Traditionalists in Egypt have targeted cabarets that feature belly dancers, and many Egyptians fear that the art is dying.


Acarabee Alley, just off 26 of July Street in bustling downtown Cairo, opens onto a small courtyard surrounded by bars. Up the stairs at the end of the courtyard a belly dancer shakes her hips and smiles at the mostly empty tables in Club Miami. She turns and sways in her bright yellow costume in front of a five-piece band belting out Arabic songs.

At 11 pm on Thursday night the place is quiet, with the exception of a few middle-aged men sipping beer at a table near the bar. While belly dancing has become popular abroad, and for foreign visitors to Egypt, many here have feared its demise as a result of the increasing observance of conservative Islam.
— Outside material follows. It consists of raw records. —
Lemma filter_keeps_order {A : Type} (R : A -> A -> Prop) (p : A -> bool) (l : list A) :
  StronglySorted R l -> StronglySorted R (List.filter p l).
Proof.
  induction 1 as [|x t Ht IH Hx]; [constructor|]. cbn [List.filter].
  destruct (p x); [|exact IH]. constructor; [exact IH|].
  apply List.Forall_forall. intros y Hy. apply filter_In in Hy as [Hy _].
  rewrite List.Forall_forall in Hx. now apply Hx.
Qed.

Lemma records_jane_readable (equipment : string) (o : LifterRecord) :
  In o records_jane -> passes "Jane Doe" equipment o = true -> readable o = true.
Proof.
  intros Ho _. vm_compute in Ho.
  destruct Ho as [<- | [<- | [<- | []]]]; vm_compute; reflexivity.
Defined.

Lemma filtered_stable_witness :
  "Jane Doe" <> ""
  /\ filtered records_jane "Jane Doe" "All"
     = [row_record Date_parse_iso row_jane_2020;
        row_record Date_parse_iso row_jane_2020_second;
        row_record Date_parse_iso row_jane_2021]
  /\ List.filter (same_date (row_record Date_parse_iso row_jane_2020))
       (filtered records_jane "Jane Doe" "All")
     = [row_record Date_parse_iso row_jane_2020;
        row_record Date_parse_iso row_jane_2020_second].
Proof.
  assert (Hs : "Jane Doe" <> "") by discriminate.
  split; [exact Hs|]. split; [vm_compute; reflexivity|].
  rewrite (filtered_stable records_jane "Jane Doe" "All"
             (row_record Date_parse_iso row_jane_2020) Hs (records_jane_readable "All")).
  vm_compute. reflexivity.
Defined.

Lemma filter_all {A : Type} (p : A -> bool) (l : list A) :
  (forall a, In a l -> p a = true) -> List.filter p l = l.
Proof.
  induction l as [|x t IH]; intros H; [reflexivity|]. cbn [List.filter].
  rewrite (H x) by now left. rewrite IH by (intros a Ha; apply H; now right).
  reflexivity.
Qed.

(** X4: when the dates of the records that pass the filters read back
    as dates, [filtered] applied to its own result, with the same
    selection, returns that result. *)
Theorem filtered_idempotent :
  forall (rows : list LifterRecord) (selected equipment : string),
    (forall r, In r rows -> passes selected equipment r = true -> readable r = true) ->
    filtered (filtered rows selected equipment) selected equipment
    = filtered rows selected equipment.
Proof.
  intros rows selected equipment Hd.
  pose proof (filtered_sorted rows selected equipment Hd) as Hsorted.
  rewrite (filtered_passes (filtered rows selected equipment)).
  destruct (is_empty selected) eqn:E; [rewrite filtered_eq, E; reflexivity|].
  rewrite filter_all
    by (intros a Ha; apply filtered_In in Ha as (_ & _ & Hp); exact Hp).
  apply sort_dated. exact Hsorted.
Qed.

Lemma filtered_idempotent_witness :
  filtered (filtered records_jane "Jane Doe" "All") "Jane Doe" "All"
  = [row_record Date_parse_iso row_jane_2020;
     row_record Date_parse_iso row_jane_2020_second;
     row_record Date_parse_iso row_jane_2021].
Proof.
  rewrite (filtered_idempotent records_jane "Jane Doe" "All" (records_jane_readable "All")).
  vm_compute. reflexivity.
Defined.

(** X5: when the rows are in the order of their dates, the result is
    the rows that pass the filters, in the order of the rows. *)
Theorem filtered_of_sorted_rows :
  forall (rows : list LifterRecord) (selected equipment : string),
    StronglySorted dated_le rows ->
    selected <> "" ->
    filtered rows selected equipment = List.filter (passes selected equipment) rows.
Proof.
  intros rows selected equipment Hsorted Hs. apply is_empty_false in Hs.
  rewrite filtered_passes, Hs. apply sort_dated.
  apply filter_keeps_order. exact Hsorted.
Qed.

Lemma filtered_of_sorted_rows_witness :
  StronglySorted dated_le records_jane_in_order
  /\ "Jane Doe" <> ""
  /\ filtered records_jane_in_order "Jane Doe" "All"
     = [row_record Date_parse_iso row_jane_2020; row_record Date_parse_iso row_jane_2021].
Proof.
  assert (Hsorted : StronglySorted dated_le records_jane_in_order).
  { repeat constructor. vm_compute. discriminate. }
  assert (Hs : "Jane Doe" <> "") by discriminate.
  split; [exact Hsorted|]. split; [exact Hs|].
  rewrite (filtered_of_sorted_rows records_jane_in_order "Jane Doe" "All" Hsorted Hs).
  vm_compute. reflexivity.
Defined.

Lemma TimeClip_Some (t v : Z) : TimeClip t = Some v -> v = t.
Proof. unfold TimeClip. destruct (Z.abs t <=? maxTime); congruence. Qed.

Lemma date_key_dated (r : LifterRecord) (d : isodate) :
  readable r = true -> MeetDate r = Some d -> date_key r = d * msPerDay.
Proof.
  unfold readable, date_key. intros Hr Hd. rewrite Hd in *. cbn [time_of] in *.
  destruct (TimeClip (d * msPerDay)) eqn:E; [|discriminate].
  exact (TimeClip_Some _ _ E).
Qed.

Lemma date_key_undated (r : LifterRecord) : MeetDate r = None -> date_key r = 0.
Proof. unfold date_key. intros ->. reflexivity. Qed.

(** X22: when the dates of the records that pass the filters read back
    as dates, the result is in ascending order of the time value of the
    date; of two records with dates the one with the earlier date stands
    first; and a record without a date stands where 1970-01-01 would:
    before every record dated later, after every record dated
    earlier. *)
Theorem filtered_in_date_order :
  forall (rows : list LifterRecord) (selected equipment : string),
    (forall r, In r rows -> passes selected equipment r = true -> readable r = true) ->
    StronglySorted dated_le (filtered rows selected equipment)
    /\ (forall (i j : nat) a b da db,
          filtered rows selected equipment !! i = Some a ->
          filtered rows selected equipment !! j = Some b ->
          MeetDate a = Some da -> MeetDate b = Some db ->
          da < db -> (i < j)%nat)
    /\ (forall (i j : nat) a b d,
          filtered rows selected equipment !! i = Some a ->
          filtered rows selected equipment !! j = Some b ->
          MeetDate a = None -> MeetDate b = Some d ->
          (days_from_civil 1970 1 1 < d -> (i < j)%nat)
          /\ (d < days_from_civil 1970 1 1 -> (j < i)%nat)).
Proof.
  intros rows selected equipment Hd.
  pose proof (filtered_sorted rows selected equipment Hd) as Hsorted.
  assert (Hr : forall i a, filtered rows selected equipment !! i = Some a ->
                           readable a = true).
  { intros i a Hi. apply list_elem_of_lookup_2, list_elem_of_In in Hi.
    apply filtered_In in Hi as (_ & Hin & Hp). auto. }
  pose proof (sorted_key_le _ Hsorted) as Hk.
  split; [exact Hsorted|]. split.
  - intros i j a b da db Hi Hj Ha Hb Hlt.
    apply (sorted_lookup_lt date_key _ i j a b Hk Hi Hj).
    rewrite (date_key_dated a da (Hr i a Hi) Ha), (date_key_dated b db (Hr j b Hj) Hb).
    unfold msPerDay. lia.
  - intros i j a b d Hi Hj Ha Hb. change (days_from_civil 1970 1 1) with 0. split; intros Hlt.
    + apply (sorted_lookup_lt date_key _ i j a b Hk Hi Hj).
      rewrite (date_key_undated a Ha), (date_key_dated b d (Hr j b Hj) Hb).
      unfold msPerDay. lia.
    + apply (sorted_lookup_lt date_key _ j i b a Hk Hj Hi).
      rewrite (date_key_undated a Ha), (date_key_dated b d (Hr j b Hj) Hb).
      unfold msPerDay. lia.
Qed.

Lemma filtered_in_date_order_witness :
  List.map MeetDate (filtered records_ann "Ann" "All")
  = [Some (days_from_civil 1969 12 31); None; Some (days_from_civil 1970 1 2)]
  /\ StronglySorted dated_le (filtered records_ann "Ann" "All")
  /\ (1 < 2)%nat /\ (0 < 1)%nat.
Proof.
  assert (Hd : forall r, In r records_ann -> passes "Ann" "All" r = true ->
                         readable r = true).
  { intros r Hin _. vm_compute in Hin.
    destruct Hin as [<- | [<- | [<- | []]]]; vm_compute; reflexivity. }
  destruct (filtered_in_date_order records_ann "Ann" "All" Hd) as (Hs & _ & He).
  split; [reflexivity|]. split; [exact Hs|]. split.
  - apply (He 1%nat 2%nat (row_record Date_parse_iso row_ann_undated)
             (row_record Date_parse_iso row_ann_1970) 1);
      vm_compute; reflexivity.
  - apply (He 1%nat 0%nat (row_record Date_parse_iso row_ann_undated)
             (row_record Date_parse_iso row_ann_1969) (-1));
      vm_compute; reflexivity.
Defined.

(** *** Series *)

Lemma traces_In (f : list LifterRecord) (lifts : lifts_state) (unit_ : string) (t : trace) :
  In t (traces f lifts unit_) <->
  lift_on (name t) lifts = true
  /\ t = {| x := List.map MeetDate f;
            y := List.map (magnitude (name t)
                             (if String.eqb unit_ "kg" then "Kg" else "Lb")) f;
            type := "scatter"; mode := "lines+markers"; name := name t |}.
Proof.
  unfold traces. rewrite in_map_iff. split.
  - intros (l & <- & Hl). cbn [name]. split; [|reflexivity].
    apply in_map_iff in Hl as ([l' b] & <- & Hl). apply filter_In in Hl as [Hin Hb].
    cbn [fst snd] in *. subst b. unfold entries in Hin. cbn [In] in Hin.
    destruct Hin as [H|[H|[H|[H|[]]]]]; injection H as <- H; exact H.
  - intros [Hon Ht]. exists (name t). split; [symmetry; exact Ht|].
    apply in_map_iff. exists (name t, true). split; [reflexivity|].
    apply filter_In. split; [|reflexivity].
    unfold entries. cbn [In]. destruct (name t); cbn [lift_on] in Hon; rewrite Hon; tauto.
Qed.

(** X6: every series has the dates of the result as [x], as many values
    as dates, one point for each row that passes the filters, and, when
    the dates of those rows read back as dates, its dates in ascending
    order of time. *)
Theorem traces_points :
  forall (rows : list LifterRecord) (selected equipment : string)
         (lifts : lifts_state) (unit_ : string) (t : trace),
    In t (traces (filtered rows selected equipment) lifts unit_) ->
    x t = List.map MeetDate (filtered rows selected equipment)
    /\ List.length (y t) = List.length (x t)
    /\ (selected <> "" ->
        List.length (x t) = List.length (List.filter (passes selected equipment) rows))
    /\ ((forall r, In r rows -> passes selected equipment r = true -> readable r = true) ->
        StronglySorted date_le (x t)).
Proof.
  intros rows selected equipment lifts unit_ t Ht.
  apply traces_In in Ht as [_ ->]. cbn [x y].
  split; [reflexivity|]. split; [rewrite !List.length_map; reflexivity|]. split.
  - intros Hs. apply is_empty_false in Hs.
    rewrite List.length_map, filtered_passes, Hs.
    apply Permutation_length. apply sort_permutation.
  - intros Hr. pose proof (filtered_sorted rows selected equipment Hr) as Hsorted.
    clear Hr. induction Hsorted as [|a l Hl IH Ha]; [constructor|].
    cbn [List.map]. constructor; [exact IH|].
    apply List.Forall_forall. intros d Hd. apply in_map_iff in Hd as (b & <- & Hb).
    rewrite List.Forall_forall in Ha. apply (Ha b Hb).
Qed.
Over the last several decades, traditionalist ideals have been gaining ground in the country once known for its cosmopolitan ways. In the 1990s, when violent Islamist groups were most active in Egypt, the haram (forbidden) combination of alcohol and shaking, skimpily dressed women made belly-dancing cabarets a target.

Nabil Abdel Fattah, head of the sociological research unit at Al-Ahram Center for Political and Strategic Studies and editor-in-chief of the center’s “State of Religion Report,” says businesses like bars and belly-dancing clubs have suffered because of the Islamization of both the public and private spheres in Egypt. “Belly dancing is outside of Islamic values,” says Fattah, adding that increasing conservatism in Egypt has led to reforms in the role and dress of women and fewer customers for establishments that serve alcohol.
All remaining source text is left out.